- _Work item_:
Retype only the lines at the head of the records, first through the one with "st = (r, st') →", exactly as written.

Provided information Block Start

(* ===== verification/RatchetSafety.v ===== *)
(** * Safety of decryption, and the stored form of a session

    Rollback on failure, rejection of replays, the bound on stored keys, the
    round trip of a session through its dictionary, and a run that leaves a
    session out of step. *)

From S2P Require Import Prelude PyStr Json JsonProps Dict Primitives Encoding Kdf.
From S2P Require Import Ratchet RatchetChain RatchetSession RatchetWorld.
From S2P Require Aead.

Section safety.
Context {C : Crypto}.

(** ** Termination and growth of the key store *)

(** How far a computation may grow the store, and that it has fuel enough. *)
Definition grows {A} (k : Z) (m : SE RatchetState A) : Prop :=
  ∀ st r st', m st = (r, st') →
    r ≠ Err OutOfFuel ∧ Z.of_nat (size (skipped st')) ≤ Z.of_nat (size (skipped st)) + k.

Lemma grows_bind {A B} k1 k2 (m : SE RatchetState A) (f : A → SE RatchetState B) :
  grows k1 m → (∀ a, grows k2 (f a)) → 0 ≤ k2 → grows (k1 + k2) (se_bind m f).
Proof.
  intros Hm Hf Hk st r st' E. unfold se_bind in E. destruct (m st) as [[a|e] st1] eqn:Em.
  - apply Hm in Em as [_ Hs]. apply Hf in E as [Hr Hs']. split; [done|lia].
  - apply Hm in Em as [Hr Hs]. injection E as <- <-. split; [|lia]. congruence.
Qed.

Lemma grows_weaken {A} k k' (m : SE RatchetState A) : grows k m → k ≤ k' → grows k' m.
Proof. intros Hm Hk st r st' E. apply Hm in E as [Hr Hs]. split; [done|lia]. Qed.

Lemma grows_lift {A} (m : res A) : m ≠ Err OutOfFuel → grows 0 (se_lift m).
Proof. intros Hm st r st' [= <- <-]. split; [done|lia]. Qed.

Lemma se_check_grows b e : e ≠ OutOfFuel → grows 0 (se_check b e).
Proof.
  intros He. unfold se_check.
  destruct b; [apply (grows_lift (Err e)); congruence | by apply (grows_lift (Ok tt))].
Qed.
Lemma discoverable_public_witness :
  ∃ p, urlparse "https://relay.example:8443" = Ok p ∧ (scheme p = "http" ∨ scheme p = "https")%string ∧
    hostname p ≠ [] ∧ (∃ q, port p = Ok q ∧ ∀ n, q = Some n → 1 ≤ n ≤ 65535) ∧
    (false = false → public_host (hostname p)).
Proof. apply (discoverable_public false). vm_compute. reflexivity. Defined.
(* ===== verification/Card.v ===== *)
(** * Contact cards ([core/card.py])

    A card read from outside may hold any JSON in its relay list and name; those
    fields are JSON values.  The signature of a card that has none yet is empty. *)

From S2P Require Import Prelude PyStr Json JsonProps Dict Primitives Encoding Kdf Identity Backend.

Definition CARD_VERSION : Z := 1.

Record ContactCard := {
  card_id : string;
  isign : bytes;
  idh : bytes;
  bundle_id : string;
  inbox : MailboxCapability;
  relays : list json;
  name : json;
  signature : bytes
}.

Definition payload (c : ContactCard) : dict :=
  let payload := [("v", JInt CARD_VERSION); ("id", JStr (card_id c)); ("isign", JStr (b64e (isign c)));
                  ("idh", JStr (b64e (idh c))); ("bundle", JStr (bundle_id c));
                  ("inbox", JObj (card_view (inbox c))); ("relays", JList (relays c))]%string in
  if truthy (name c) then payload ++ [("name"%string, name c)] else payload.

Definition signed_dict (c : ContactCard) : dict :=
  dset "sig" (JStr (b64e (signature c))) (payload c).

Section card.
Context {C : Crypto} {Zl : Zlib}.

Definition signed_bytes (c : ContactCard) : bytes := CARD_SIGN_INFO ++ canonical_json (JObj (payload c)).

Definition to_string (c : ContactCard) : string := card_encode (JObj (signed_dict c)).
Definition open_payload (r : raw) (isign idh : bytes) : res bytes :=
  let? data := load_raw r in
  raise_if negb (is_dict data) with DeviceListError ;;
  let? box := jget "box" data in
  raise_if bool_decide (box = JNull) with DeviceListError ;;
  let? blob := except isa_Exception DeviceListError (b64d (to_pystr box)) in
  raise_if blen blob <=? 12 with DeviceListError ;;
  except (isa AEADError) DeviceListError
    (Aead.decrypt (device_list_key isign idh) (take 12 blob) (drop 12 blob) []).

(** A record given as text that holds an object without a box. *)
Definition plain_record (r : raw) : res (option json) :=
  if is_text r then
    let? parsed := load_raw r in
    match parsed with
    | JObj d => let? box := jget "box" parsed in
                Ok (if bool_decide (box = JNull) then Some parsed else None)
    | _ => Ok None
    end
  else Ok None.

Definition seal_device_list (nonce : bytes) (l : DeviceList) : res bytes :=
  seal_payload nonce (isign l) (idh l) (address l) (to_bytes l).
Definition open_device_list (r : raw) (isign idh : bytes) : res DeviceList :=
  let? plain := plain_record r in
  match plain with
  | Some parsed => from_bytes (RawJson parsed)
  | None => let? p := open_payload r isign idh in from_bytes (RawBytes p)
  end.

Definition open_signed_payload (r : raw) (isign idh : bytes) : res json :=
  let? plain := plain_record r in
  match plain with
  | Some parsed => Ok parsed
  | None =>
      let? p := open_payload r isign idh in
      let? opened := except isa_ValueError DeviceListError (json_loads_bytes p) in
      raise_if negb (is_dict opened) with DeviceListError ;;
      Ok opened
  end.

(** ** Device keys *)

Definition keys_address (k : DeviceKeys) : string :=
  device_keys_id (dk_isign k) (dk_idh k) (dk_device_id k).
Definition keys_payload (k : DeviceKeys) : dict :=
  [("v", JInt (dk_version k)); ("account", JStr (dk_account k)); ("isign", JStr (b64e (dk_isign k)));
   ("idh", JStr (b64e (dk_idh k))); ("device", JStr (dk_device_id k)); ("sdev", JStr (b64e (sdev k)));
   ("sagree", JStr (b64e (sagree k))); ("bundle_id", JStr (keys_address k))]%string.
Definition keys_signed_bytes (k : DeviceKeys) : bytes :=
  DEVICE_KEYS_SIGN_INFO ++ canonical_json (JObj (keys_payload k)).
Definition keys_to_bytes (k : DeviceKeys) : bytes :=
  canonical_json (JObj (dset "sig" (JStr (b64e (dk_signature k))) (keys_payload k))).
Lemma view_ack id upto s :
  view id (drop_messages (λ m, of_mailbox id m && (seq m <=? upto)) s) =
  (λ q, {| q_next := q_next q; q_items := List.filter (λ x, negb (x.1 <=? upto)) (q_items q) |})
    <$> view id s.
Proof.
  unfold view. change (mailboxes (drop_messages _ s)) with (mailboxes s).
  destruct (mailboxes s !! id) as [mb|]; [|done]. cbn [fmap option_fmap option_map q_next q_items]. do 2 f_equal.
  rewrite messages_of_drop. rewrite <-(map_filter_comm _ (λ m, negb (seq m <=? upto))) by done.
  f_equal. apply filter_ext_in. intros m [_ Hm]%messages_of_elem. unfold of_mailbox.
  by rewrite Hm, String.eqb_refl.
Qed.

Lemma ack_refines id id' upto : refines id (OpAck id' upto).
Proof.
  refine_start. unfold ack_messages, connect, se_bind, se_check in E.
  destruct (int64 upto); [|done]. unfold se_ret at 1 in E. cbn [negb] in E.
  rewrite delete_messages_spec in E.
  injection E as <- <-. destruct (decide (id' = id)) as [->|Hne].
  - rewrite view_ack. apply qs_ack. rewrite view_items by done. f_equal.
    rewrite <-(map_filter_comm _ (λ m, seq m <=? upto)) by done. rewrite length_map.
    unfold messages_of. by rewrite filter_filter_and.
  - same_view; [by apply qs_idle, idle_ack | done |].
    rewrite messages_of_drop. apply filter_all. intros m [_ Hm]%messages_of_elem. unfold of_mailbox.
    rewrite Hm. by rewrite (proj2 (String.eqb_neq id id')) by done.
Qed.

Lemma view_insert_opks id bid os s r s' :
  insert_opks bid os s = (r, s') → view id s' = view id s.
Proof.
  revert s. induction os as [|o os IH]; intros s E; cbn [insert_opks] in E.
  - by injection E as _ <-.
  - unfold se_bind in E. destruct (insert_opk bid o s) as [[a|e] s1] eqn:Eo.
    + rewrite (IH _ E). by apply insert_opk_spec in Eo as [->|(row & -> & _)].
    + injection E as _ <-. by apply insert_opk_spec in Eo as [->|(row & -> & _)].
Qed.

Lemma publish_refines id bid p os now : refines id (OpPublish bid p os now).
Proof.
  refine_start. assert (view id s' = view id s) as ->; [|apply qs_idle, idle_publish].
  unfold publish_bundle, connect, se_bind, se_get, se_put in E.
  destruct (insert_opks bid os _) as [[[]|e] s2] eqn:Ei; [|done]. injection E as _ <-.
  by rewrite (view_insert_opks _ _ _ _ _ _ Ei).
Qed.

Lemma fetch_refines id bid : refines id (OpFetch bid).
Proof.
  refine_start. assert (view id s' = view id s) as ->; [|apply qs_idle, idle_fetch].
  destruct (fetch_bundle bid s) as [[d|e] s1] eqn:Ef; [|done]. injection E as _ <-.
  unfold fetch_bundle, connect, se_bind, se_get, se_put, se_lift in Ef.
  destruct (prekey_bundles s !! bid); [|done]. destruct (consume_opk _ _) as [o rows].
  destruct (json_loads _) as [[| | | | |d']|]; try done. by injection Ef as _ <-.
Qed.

Provided information Block End

- _Your solution_:
(* ===== verification/RatchetSafety.v ===== *)
(** * Safety of decryption, and the stored form of a session

    Rollback on failure, rejection of replays, the bound on stored keys, the
    round trip of a session through its dictionary, and a run that leaves a
    session out of step. *)

From S2P Require Import Prelude PyStr Json JsonProps Dict Primitives Encoding Kdf.
From S2P Require Import Ratchet RatchetChain RatchetSession RatchetWorld.
From S2P Require Aead.

Section safety.
Context {C : Crypto}.

(** ** Termination and growth of the key store *)

(** How far a computation may grow the store, and that it has fuel enough. *)
Definition grows {A} (k : Z) (m : SE RatchetState A) : Prop :=
  ∀ st r st', m st = (r, st') →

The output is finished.